今天(9月30日)是犹太新年,就着这个机会学习了一下犹太日历的来历,发现很有意思,和中国的农历很象,也是按照月亮来定日子的,所以不应该叫日历,应该叫月历,或“阴历”。
我们知道地球自转一圈是1天,月亮绕地球一圈是一个月,地球绕太阳一圈是1年。月亮绕地球一圈实际是29天半,地球绕太阳一圈是365.25天,所以按照月历,1年就是12.4个月。目前用的“阳历”,放弃了月亮绕地球的实际时间,人为的把每个月设定为28,30,31天。
犹太的月历,和中国农历一样,把每个月定为29或30天,一年定为12或13个月,这个完全是参照月亮绕地球和地球绕太阳的时间算的。
犹太的“月”开始于新月初升的时候,古代的时候,有人看到了新月初升,就报告给最高议会或法院(Sanhedrin),最高权力机构开会听证,如果有另外的目击证人证明新月出现了,就决定新的一个月开始了,并昭示天下。

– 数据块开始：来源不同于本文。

(** C39. One rule is evaluated fail-closed.  The type of a rule is any JSON value, [field_presence] when
    the key is missing; a type that is a list or an object, which no table can be asked for, makes the
    evaluation raise.  With any other type, a text, null, a number or a truth value, evaluation returns
    a result of that rule.  The result is what the evaluator named by the type answers when it
    answers, and an error in every other case: the evaluator raises; a relational rule has no
    session or no tenant, whatever it would answer; the type names no evaluator, as null and
    numbers never do. *)
Theorem single_rule_fail_closed eid db ed rule tid rel :
  let ty := dict_get (evaluation_logic rule) "type" (PStr "field_presence") in
  match _evaluate_single_rule eid db ed rule tid rel with
  | Raise _ => (exists l, ty = PList l) \/ (exists d, ty = PDict d)
  | Ok r =>
      hashable ty = true /\ rule_answer eid rule r
      /\ (forall f, named EVALUATORS ty = Some f ->
            match f eid ed (evaluation_logic rule) rule with Ok r' => r = r' | Raise _ => result r = "error" end)
      /\ (forall f, named EVALUATORS ty = None -> named RELATIONAL_EVALUATORS ty = Some f ->
            match db with
            | Some t => if ostr_true tid
                        then match f eid ed (evaluation_logic rule) rule t tid rel with
                             | Ok r' => r = r' | Raise _ => result r = "error" end
                        else result r = "error"
            | None => result r = "error"
            end)
      /\ (names_none ty -> result r = "error")
      /\ ((forall s, ty <> PStr s) -> result r = "error")
  end.
Proof.
  intros ty. destruct (_evaluate_single_rule eid db ed rule tid rel) as [r|e] eqn:Hr.
  - pose proof (single_rule_answer _ _ _ _ _ _ _ Hr) as Ha. unfold _evaluate_single_rule in Hr. fold ty in Hr.
    apply rbind_Ok_inv in Hr as (o & [Hh ->]%table_get_named & Hr). split; [done|]. split; [done|].
    destruct (named EVALUATORS ty) as [f|] eqn:E1.
    { split_and!; [|by intros|by intros [? _]; congruence|intros Hn; destruct (named_text _ _ _ E1) as [s ?]; by destruct (Hn s)].
      intros f' [= <-]. destruct (f _ _ _ _); cbn in Hr; by injection Hr as <-. }
    apply rbind_Ok_inv in Hr as (o & [_ ->]%table_get_named & Hr). split; [done|].
    destruct (named RELATIONAL_EVALUATORS ty) as [f|] eqn:E2.
    { split_and!; [|by intros [_ ?]; congruence|intros Hn; destruct (named_text _ _ _ E2) as [s ?]; by destruct (Hn s)].
      intros f' _ [= <-]. destruct db as [t|]; [|by injection Hr as <-].
      destruct (ostr_true tid); cbn [negb] in Hr; [|by injection Hr as <-].
      destruct (f _ _ _ _ _ _ _); cbn in Hr; by injection Hr as <-. }
    injection Hr as <-. by split_and!; intros.
  - destruct (hashable ty) eqn:Hh; [destruct (single_rule_total eid db ed rule tid rel Hh) as [r E]; congruence|].
    destruct ty; try done; eauto.
Qed.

但问题就出现了,如果1年是12个月,那么每年就少了11天,13个月就多了19天,所以就有了和农历闰月一样的变更,为了保证逾越节总是在春天,就好象是春节总要在春天一样,就要观察春天是否真的到了,没到但月历上快到了,就加一个月,古代的时候就是这样做的。
13个月的年,希伯来语叫Shanah Me’uberet,就是“怀孕年”的意思,为什么这么叫,我猜测可能就是“多出来”的意思。闰月在犹太历法里叫Adar,有Adar I,Adar II很复杂。
从什么时候开始纪年呢?这个很有意思,就是从上帝创造世界的时候开始,所以到现在是5769年,字面上理解就是说,这个世界只出现了不到5700年,那恐龙怎么来的!犹太人有自己的解释,因为按照爱因斯坦的相对论,上帝造物的6天时间里,这个“天”是相当长的,不会是24小时,上帝第三天才造出太阳来,没有太阳的时候你怎么能算时间呢,所以千万不要嘲笑世界的岁数原来这么小,因为算法不同,不要搞错!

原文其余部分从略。